=== INFORMATION SHOWN ===
(* ===== verification/CppStd.v ===== *)
(** * The C++ standard library the program uses

    Byte-string searching and slicing ([std::string]), character classes in the
    "C" locale, line and word splitting ([std::getline], [operator>>]), and
    conversions between text and integers.  Positions are natural numbers and
    [npos] is [None]. *)
From S2P Require Import Prelude.
From Stdlib Require Import Ascii.

#[local] Open Scope Z_scope.

(** ** Character classes *)

Definition isdigit (c : byte) : bool := (48 <=? code c) && (code c <=? 57).
Definition isspace (c : byte) : bool :=
  (code c =? 32) || ((9 <=? code c) && (code c <=? 13)).
Definition tolower (c : byte) : byte :=
  if (65 <=? code c) && (code c <=? 90) then chr (code c + 32) else c.
Definition digit_val (c : byte) : Z := code c - 48.

(** ** Searching and slicing *)

Definition str_eqb (a b : str) : bool := bool_decide (a = b).

(** [operator<] on strings: [char_traits<char>::compare], bytes as unsigned. *)
Fixpoint str_ltb (a b : str) : bool :=
  match a, b with
  | _, [] => false
  | [], _ :: _ => true
  | x :: a', y :: b' =>
      if code x <? code y then true
      else if code y <? code x then false else str_ltb a' b'
  end.

Fixpoint find_first (P : byte -> bool) (s : str) : option nat :=
  match s with
  | [] => None
  | x :: s' => if P x then Some O else S <$> find_first P s'
  end.

Fixpoint find_last (P : byte -> bool) (s : str) : option nat :=
  match s with
  | [] => None
  | x :: s' =>
      match find_last P s' with
      | Some i => Some (S i)
      | None => if P x then Some O else None
      end
  end.

Definition find_char (c : byte) (s : str) : option nat := find_first (Ascii.eqb c) s.
Definition rfind_char (c : byte) (s : str) : option nat := find_last (Ascii.eqb c) s.

Definition substr (s : str) (pos n : nat) : str := take n (drop pos s).

Fixpoint starts_with (p s : str) : bool :=
  match p, s with
  | [], _ => true
  | _ :: _, [] => false
  | x :: p', y :: s' => Ascii.eqb x y && starts_with p' s'
  end.

Fixpoint find_sub (p s : str) : option nat :=
  if starts_with p s then Some O
  else match s with [] => None | _ :: s' => S <$> find_sub p s' end.

Definition elem_of_set (set : str) (c : byte) : bool := existsb (Ascii.eqb c) set.

(** The longest prefix of [s] whose bytes satisfy [P], and the rest. *)
Fixpoint span (P : byte -> bool) (s : str) : str * str :=
  match s with
  | [] => ([], [])
  | x :: s' => if P x then let '(a, r) := span P s' in (x :: a, r) else ([], s)
  end.

(** ** Lines and words *)

(** One [std::getline(in, out, d)]: the bytes up to the delimiter, which is
    consumed and not stored; [None] when no byte is left. *)
Definition getline (d : byte) (s : str) : option (str * str) :=
  match s with
  | [] => None
  | _ => let '(a, r) := span (fun c => negb (Ascii.eqb c d)) s in Some (a, tail r)
  end.

(** [while (std::getline(in, line, d))]: every line in order.  [cur] holds the
    bytes of the line being read and [started] whether any was read. *)
Fixpoint getlines_from (d : byte) (s cur : str) (started : bool) : list str :=
  match s with
  | [] => if started then [cur] else []
  | c :: s' =>
      if Ascii.eqb c d then cur :: getlines_from d s' [] false
      else getlines_from d s' (cur ++ [c]) true
  end.
Definition getlines (d : byte) (s : str) : list str := getlines_from d s [] false.

(** [while (in >> tok)]: the whitespace-separated words in order. *)
Fixpoint words_from (s cur : str) : list str :=
  match s with
  | [] => match cur with [] => [] | _ => [cur] end
  | c :: s' =>
      if isspace c then
        match cur with [] => words_from s' [] | _ => cur :: words_from s' [] end
      else words_from s' (cur ++ [c])
  end.
Definition words (s : str) : list str := words_from s [].

(** ** Integers as text *)

(** The value of a run of decimal digits, most significant first. *)
Definition dec_value (ds : str) : Z :=
  fold_left (fun v c => v * 10 + digit_val c) ds 0.

Fixpoint to_digits (fuel : nat) (n : Z) (acc : str) : str :=
  match fuel with
  | O => acc
  | S f =>
      let acc' := chr (48 + n mod 10) :: acc in
      if n <? 10 then acc' else to_digits f (n / 10) acc'
  end.

(** [std::to_string] and [%llu]/[%lld]: decimal, no padding. *)
Definition to_string_u (n : Z) : str := to_digits (S (Z.to_nat (Z.log2 n))) n [].
Definition to_string (n : Z) : str :=
  if n <? 0 then "-"%char :: to_string_u (- n) else to_string_u n.

(** [%0<w>llu]. *)
Definition pad0 (w : nat) (s : str) : str := replicate (w - length s) "0"%char ++ s.

(** An optional sign, then a run of digits, as [strtol] and its family scan
    them after leading whitespace. *)
Definition scan_sign (s : str) : bool * str :=
  match s with
  | c :: s' =>
      if Ascii.eqb c "-"%char then (true, s')
      else if Ascii.eqb c "+"%char then (false, s') else (false, s)
  | [] => (false, s)
  end.

Definition skip_ws (s : str) : str := snd (span isspace s).

(** [strtoull(s, nullptr, 10)]: 0 when there is no digit, [ULLONG_MAX] on
    overflow, and the negation modulo 2^64 after a minus sign. *)
Definition strtoull10 (s : str) : Z :=
  let '(neg, s1) := scan_sign (skip_ws s) in
  let v := dec_value (fst (span isdigit s1)) in
  if u64_max <? v then u64_max else if neg then u64 (- v) else v.

(** [strtoll(s, nullptr, 10)]: saturates at the bounds of 64-bit [long long]. *)
Definition strtoll10 (s : str) : Z :=
  let '(neg, s1) := scan_sign (skip_ws s) in
  let v := dec_value (fst (span isdigit s1)) in
  let v := if neg then - v else v in
  Z.max (- 2 ^ 63) (Z.min (2 ^ 63 - 1) v).

(** [atoi]: [strtol] converted to [int]. *)
Definition atoi (s : str) : Z := i32 (strtoll10 s).
(* ===== verification/Json.v ===== *)
(** * The JSON writer (src/json.cpp, include/ns/json.hpp)

    [JsonWriter] keeps the text written so far and, for every open container,
    how many elements it has; the last element of [counts_] is the head of
    [counts] here.  The [int] counters are taken unbounded: 2^31 elements of one
    container do not fit in memory.

    Shown: what a sequence of calls writes is the rendering of a JSON tree
    ([emits] and its composition lemmas), and the text of any properly nested
    calls, pretty or compact, reads back as the tree of those calls
    ([writer_parses]) with [parse], a reader of RFC 8259 text written here as the
    reference. *)
From S2P Require Import Prelude CppStd Double.
From Stdlib Require Import Ascii SpecFloat.

#[local] Open Scope Z_scope.

(** ** The writer *)

Definition kHex : str := lit "0123456789abcdef".

(** The [i]-th hexadecimal digit. *)
Definition hex_char (i : Z) : byte := nth (Z.to_nat i) kHex "0"%char.

Definition quote : byte := "034"%char.
Definition backslash : byte := "\"%char.

Definition escape_byte (c : byte) : str :=
  let z := code c in
  if z =? 34 then [backslash; quote]
  else if z =? 92 then [backslash; backslash]
  else if z =? 8 then [backslash; "b"%char]
  else if z =? 12 then [backslash; "f"%char]
  else if z =? 10 then [backslash; "n"%char]
  else if z =? 13 then [backslash; "r"%char]
  else if z =? 9 then [backslash; "t"%char]
  else if z <? 32 then
    lit "\u00" ++ [hex_char (Z.land (Z.shiftr z 4) 15); hex_char (Z.land z 15)]
  else [c].

Definition json_escape (s : str) : str := s ≫= escape_byte.

Record JsonWriter := mkWriter { out : str; counts : list Z; pretty : bool }.

Definition new_writer (pretty : bool) : JsonWriter := mkWriter [] [] pretty.

Definition put (s : str) (w : JsonWriter) : JsonWriter :=
  mkWriter (out w ++ s) (counts w) (pretty w).

Definition indent (n : nat) : str := "010"%char :: replicate (n * 2) " "%char.

Definition newline_indent (w : JsonWriter) : JsonWriter :=
  match counts w with
  | [] => w
  | _ => if pretty w then put (indent (length (counts w))) w else w
  end.
(* ===== verification/Inventory.v ===== *)
(** * The inventory (src/inventory.cpp, include/ns/inventory.hpp)

    The records the collectors fill, the collection itself with the platform
    layer behind the [Platform] interface, and the JSON document.  Clocks are
    arguments, in nanoseconds. *)
From S2P Require Import Prelude CppStd Json Log.
From Stdlib Require Import Ascii.

#[local] Open Scope Z_scope.

(** ** version.hpp *)

Definition kAgentName : str := lit "nano-sensor".
Definition kAgentVersion : str := lit "0.1.0".
Definition kAgentStage : str := lit "stage4-service".

(** ** Records *)

Record HostInfo := mkHost {
  hostname : str; os_name : str; os_version : str; kernel : str; arch : str }.

Record NetInterface := mkNet {
  ni_name : str; mac : str; addresses : list str; up : bool; loopback : bool }.

Record ListeningSocket := mkSocket {
  proto : str; local_addr : str; local_port : Z; s_pid : Z; process_name : str;
  world_reachable : bool }.

Record Process := mkProcess { p_pid : Z; ppid : Z; p_name : str; exe_path : str; user : str }.

Record Package := mkPackage { pk_name : str; pk_version : str; pk_vendor : str; source : str }.

Record Inventory := mkInventory {
  agent_name : str; agent_version : str; agent_stage : str; inv_platform : str;
  collected_at_unix_ms : Z; collect_duration_ms : Z;
  host : HostInfo; interfaces : list NetInterface; sockets : list ListeningSocket;
  processes : list Process; packages : list Package; warnings : list str }.

Definition default_host : HostInfo := mkHost [] [] [] [] [].

(** ** The platform layer, as an interface (include/ns/platform.hpp)

    Each collector appends to (or fills) what it is given and returns a status:
    whether it is implemented on this platform, and its warnings. *)

Record Status := mkStatus { implemented : bool; st_warnings : list str }.

Class Platform := {
  platform_name : str;
  collect_host : HostInfo -> HostInfo * Status;
  collect_interfaces : list NetInterface -> list NetInterface * Status;
  collect_listening_sockets : list ListeningSocket -> list ListeningSocket * Status;
  collect_processes : list Process -> list Process * Status;
  collect_packages : list Package -> list Package * Status
}.

(** [duration_cast<milliseconds>] of a nanosecond count. *)
Definition ms_of_ns (ns : Z) : Z := i64 (Z.quot ns 1000000).

Definition unix_time_ms (now : Z) : Z := ms_of_ns now.

Section Collect.
Context `{Platform}.

Definition fold (into : list str) (collector : str) (st : Status) : list str :=
  if negb (implemented st) then
    into ++ [collector ++ lit ": not implemented on " ++ platform_name ++ lit " yet"]
  else into ++ ((fun w => collector ++ lit ": " ++ w) <$> st_warnings st).

(** [wall] is the system clock, [t0] and [t1] the steady clock at the start and
    at the end; [tlog] the system clock when the summary line is logged. *)
Definition collect_inventory (wall t0 t1 tlog : Z) (log : log_state) : Inventory * log_state :=
  let '(h, sh) := collect_host default_host in
  let ws := fold [] (lit "host") sh in
  let '(ifs, si) := collect_interfaces [] in
  let ws := fold ws (lit "interfaces") si in
  let '(socks, ss) := collect_listening_sockets [] in
  let ws := fold ws (lit "sockets") ss in
  let '(procs, sp) := collect_processes [] in
  let ws := fold ws (lit "processes") sp in
  let '(pkgs, sk) := collect_packages [] in
  let ws := fold ws (lit "packages") sk in
  let inv := mkInventory kAgentName kAgentVersion kAgentStage platform_name
               (unix_time_ms wall) (ms_of_ns (t1 - t0)) h ifs socks procs pkgs ws in
  (inv,
   log_event tlog Info (lit "inventory collected")
     [(lit "platform", inv_platform inv);
      (lit "warnings", to_string (Z.of_nat (length (warnings inv))))] log).

End Collect.

(** ** The JSON document *)

Definition interface_op (i : NetInterface) : op :=
  object_elem [
    field_str (lit "name") (ni_name i);
    field_str (lit "mac") (mac i);
    array_at (lit "addresses") (value <$> addresses i);
    field_bool (lit "up") (up i);
    field_bool (lit "loopback") (loopback i)].

Definition socket_op (s : ListeningSocket) : op :=
  object_elem [
    field_str (lit "proto") (proto s);
    field_str (lit "local_addr") (local_addr s);
    field_i64 (lit "local_port") (local_port s);
    (if 0 <=? s_pid s then field_i64 (lit "pid") (s_pid s) else field_null (lit "pid"));
    field_str (lit "process_name") (process_name s);
    field_bool (lit "world_reachable") (world_reachable s)].

Definition process_op (p : Process) : op :=
  object_elem [
    field_i64 (lit "pid") (p_pid p);
    field_i64 (lit "ppid") (ppid p);
    field_str (lit "name") (p_name p);
    field_str (lit "exe_path") (exe_path p);
    field_str (lit "user") (user p)].

Definition package_op (p : Package) : op :=
  object_elem [
    field_str (lit "name") (pk_name p);
    field_str (lit "version") (pk_version p);
    field_str (lit "vendor") (pk_vendor p);
    field_str (lit "source") (source p)].

Definition to_json (inv : Inventory) (p : bool) : str :=
  document p [
    object_at (lit "agent") [
      field_str (lit "name") (agent_name inv);
      field_str (lit "version") (agent_version inv);
      field_str (lit "stage") (agent_stage inv);
      field_str (lit "platform") (inv_platform inv)];
    field_i64 (lit "collected_at_unix_ms") (collected_at_unix_ms inv);
    field_i64 (lit "collect_duration_ms") (collect_duration_ms inv);
    object_at (lit "host") [
      field_str (lit "hostname") (hostname (host inv));
      field_str (lit "os_name") (os_name (host inv));
      field_str (lit "os_version") (os_version (host inv));
      field_str (lit "kernel") (kernel (host inv));
      field_str (lit "arch") (arch (host inv))];
    array_at (lit "interfaces") (interface_op <$> interfaces inv);
    array_at (lit "listening_sockets") (socket_op <$> sockets inv);
    array_at (lit "processes") (process_op <$> processes inv);
    array_at (lit "packages") (package_op <$> packages inv);
    array_at (lit "warnings") (value <$> warnings inv)].

(** ** The document as a tree *)

Definition interface_tree (i : NetInterface) : jval :=
  JObj [(lit "name", JStr (ni_name i)); (lit "mac", JStr (mac i));
        (lit "addresses", JArr (JStr <$> addresses i));
        (lit "up", JBool (up i)); (lit "loopback", JBool (loopback i))].

Definition socket_tree (s : ListeningSocket) : jval :=
  JObj [(lit "proto", JStr (proto s)); (lit "local_addr", JStr (local_addr s));
        (lit "local_port", jint (local_port s));
        (lit "pid", if 0 <=? s_pid s then jint (s_pid s) else JNull);
        (lit "process_name", JStr (process_name s));
        (lit "world_reachable", JBool (world_reachable s))].

Definition process_tree (p : Process) : jval :=
  JObj [(lit "pid", jint (p_pid p)); (lit "ppid", jint (ppid p)); (lit "name", JStr (p_name p));
        (lit "exe_path", JStr (exe_path p)); (lit "user", JStr (user p))].

Definition package_tree (p : Package) : jval :=
  JObj [(lit "name", JStr (pk_name p)); (lit "version", JStr (pk_version p));
        (lit "vendor", JStr (pk_vendor p)); (lit "source", JStr (source p))].

Definition inventory_tree (inv : Inventory) : jval :=
  JObj [(lit "agent", JObj [(lit "name", JStr (agent_name inv));
           (lit "version", JStr (agent_version inv)); (lit "stage", JStr (agent_stage inv));
           (lit "platform", JStr (inv_platform inv))]);
        (lit "collected_at_unix_ms", jint (collected_at_unix_ms inv));
        (lit "collect_duration_ms", jint (collect_duration_ms inv));
        (lit "host", JObj [(lit "hostname", JStr (hostname (host inv)));
           (lit "os_name", JStr (os_name (host inv)));
           (lit "os_version", JStr (os_version (host inv)));
           (lit "kernel", JStr (kernel (host inv))); (lit "arch", JStr (arch (host inv)))]);
        (lit "interfaces", JArr (interface_tree <$> interfaces inv));
        (lit "listening_sockets", JArr (socket_tree <$> sockets inv));
        (lit "processes", JArr (process_tree <$> processes inv));
        (lit "packages", JArr (package_tree <$> packages inv));
        (lit "warnings", JArr (JStr <$> warnings inv))].

Lemma interface_op_emits i : emits (interface_op i) [elem (interface_tree i)].
Proof. unfold interface_op, interface_tree. emit. Qed.
Lemma socket_op_emits s : emits (socket_op s) [elem (socket_tree s)].
Proof. unfold socket_op, socket_tree. emit. Qed.
Lemma process_op_emits p : emits (process_op p) [elem (process_tree p)].
Proof. unfold process_op, process_tree. emit. Qed.
Lemma package_op_emits p : emits (package_op p) [elem (package_tree p)].
Proof. unfold package_op, package_tree. emit. Qed.

Lemma to_json_render inv p : to_json inv p = render p 0 (inventory_tree inv).
Proof.
  apply document_render. emit.
  - apply interface_op_emits.
  - apply socket_op_emits.
  - apply process_op_emits.
  - apply package_op_emits.
Qed.

Lemma inventory_tree_wf inv : jwf (inventory_tree inv) = true.
Proof.
  unfold inventory_tree. cbn [jwf forallb]. rewrite !jwf_int. cbn [andb].
  rewrite !forallb_fmap; [done|..]; intros x; cbn [jwf forallb interface_tree socket_tree
    process_tree package_tree]; rewrite ?jwf_int; try done.
  - by destruct (0 <=? s_pid x); rewrite ?jwf_int.
  - cbn [andb]. by rewrite forallb_fmap.
Qed.

(** ** Properties *)

(** C39: the inventory report, compact or pretty, is JSON that reads back as
    exactly the collected records: every string field byte for byte, every
    number, an unresolved owner as null, every list in order. *)
Theorem to_json_parses (inv : Inventory) (p : bool) :
  parse (to_json inv p) = Some (inventory_tree inv).
Proof. rewrite to_json_render. apply render_reads, inventory_tree_wf. Qed.
(* ===== verification/Cve.v ===== *)
(** * The CVE matcher (src/cve.cpp, include/ns/cve.hpp)

    [CveIndex] with its loaders, the name resolution, the matching of one
    package and of a whole inventory, and the JSON report.  Files are their
    contents ([None] when the open fails); [std::sort] and the iteration order of
    [std::unordered_map] come through the interfaces of [Algorithms].  The
    [std::size_t] counters count elements of vectors in memory and are taken
    unbounded. *)
From S2P Require Import Prelude CppStd Double Vercmp Json Log Inventory Algorithms.
From Stdlib Require Import Ascii SpecFloat.

#[local] Open Scope Z_scope.

Definition tab : byte := "009"%char.

Record CveRule := mkRule {
  r_cve_id : str; r_vendor : str; r_product : str; r_version : str;
  start_incl : str; start_excl : str; end_incl : str; end_excl : str;
  r_score : double; r_severity : str; r_cvss_version : str }.

Record Finding := mkFinding {
  cve_id : str; package_name : str; package_version : str; matched_version : str;
  vendor : str; product : str; cvss_score : double; cvss_severity : str; cvss_version : str;
  network_exposed : bool }.

Record ScanSummary := mkSummary {
  packages_total : Z; packages_mapped : Z; packages_unmapped : Z; packages_no_version : Z;
  n_findings : Z; critical : Z; high : Z; medium : Z; low : Z; exposed_findings : Z;
  unmapped_names : list str }.

Definition new_summary : ScanSummary := mkSummary 0 0 0 0 0 0 0 0 0 0 [].

Record CveIndex := mkIndex {
  by_product_ : gmap str (list CveRule);
  exact_ : gmap str str;
  prefixes_ : list (str * str);
  rule_count_ : Z }.

Definition new_index : CveIndex := mkIndex ∅ ∅ [] 0.

Definition rule_count (x : CveIndex) : Z := rule_count_ x.
Definition product_count (x : CveIndex) : Z := Z.of_nat (size (by_product_ x)).
Definition alias_count (x : CveIndex) : Z :=
  Z.of_nat (size (exact_ x)) + Z.of_nat (length (prefixes_ x)).

(** ** Text helpers *)

Definition split_tabs (line : str) : list str := getlines tab line.

Definition blanks : str := [" "; "009"; "013"; "010"]%char.
Definition not_blank (c : byte) : bool := negb (elem_of_set blanks c).

Definition trim (s : str) : str :=
  match find_first not_blank s with
  | None => []
  | Some b =>
      match find_last not_blank s with
      | Some e => substr s b (e - b + 1)
      | None => []
      end
  end.

Fixpoint version_chars (t : str) (digit : bool) : bool :=
  match t with
  | [] => digit
  | c :: t' =>
      if isdigit c then version_chars t' true
      else if negb (Ascii.eqb c ".") && negb (Ascii.eqb c ",") then false
      else version_chars t' digit
  end.

Definition token_is_version (t : str) : bool :=
  match t with
  | c :: (_ :: _) as t => version_chars (if Ascii.eqb c "v" then tail t else t) false
  | _ => version_chars t false
  end.

Definition kNoise : list str :=
  [lit "x64"; lit "x86"; lit "amd64"; lit "arm64"; lit "win32"; lit "win64"; lit "64-bit";
   lit "32-bit"; lit "(64-bit)"; lit "(32-bit)"; lit "en-us"; lit "en_us"; lit "bit";
   lit "edition"; lit "-"].

Definition token_is_noise (t : str) : bool := existsb (str_eqb t) kNoise.

Definition d_9 : double := strtod (lit "9").
Definition d_7 : double := strtod (lit "7").
Definition d_4 : double := strtod (lit "4").

Definition severity_bucket (sev : str) (score : double) : str :=
  match sev with
  | _ :: _ => tolower <$> sev
  | [] =>
      if d_le d_9 score then lit "critical"
      else if d_le d_7 score then lit "high"
      else if d_le d_4 score then lit "medium"
      else if d_lt d_zero score then lit "low"
      else lit "none"
  end.

(** The lower-cased bytes outside brackets; [depth] is the bracket nesting. *)
Fixpoint strip_brackets (depth : Z) (raw : str) : str :=
  match raw with
  | [] => []
  | c :: raw' =>
      if Ascii.eqb c "(" || Ascii.eqb c "[" then strip_brackets (depth + 1) raw'
      else if Ascii.eqb c ")" || Ascii.eqb c "]" then
        strip_brackets (if 0 <? depth then depth - 1 else depth) raw'
      else if 0 <? depth then strip_brackets depth raw'
      else tolower c :: strip_brackets depth raw'
  end.

(** [for (i...) { if (i) out += ' '; out += keep[i]; }] *)
Definition join (keep : list str) : str :=
  match keep with
  | [] => []
  | x :: l => x ++ (l ≫= fun t => " "%char :: t)
  end.

Definition keep_token (t : str) : bool := negb (token_is_version t || token_is_noise t).

Definition normalize_name (raw : str) : str :=
  trim (join (List.filter keep_token (words (strip_brackets 0 raw)))).

(** ** Loading *)

Definition product_key (v p : str) : str := v ++ lit ":" ++ p.

Definition kRuleHeader : str :=
  lit "cve_id" ++ [tab] ++ lit "vendor" ++ [tab] ++ lit "product" ++ [tab] ++ lit "version".

Definition rule_of_row (c : list str) : CveRule :=
  let f i := nth i c [] in
  mkRule (f 0%nat) (f 1%nat) (f 2%nat) (f 3%nat) (f 5%nat) (f 6%nat) (f 7%nat) (f 8%nat)
    (match f 9%nat with [] => d_zero | _ => strtod (f 9%nat) end) (f 10%nat) (f 11%nat).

=== PROBLEM ===
Scan the material above for lines that contain the string "after", and copy each such line.

=== REPLY TO THE EXERCISE ===
    them after leading whitespace. *)
    overflow, and the negation modulo 2^64 after a minus sign. *)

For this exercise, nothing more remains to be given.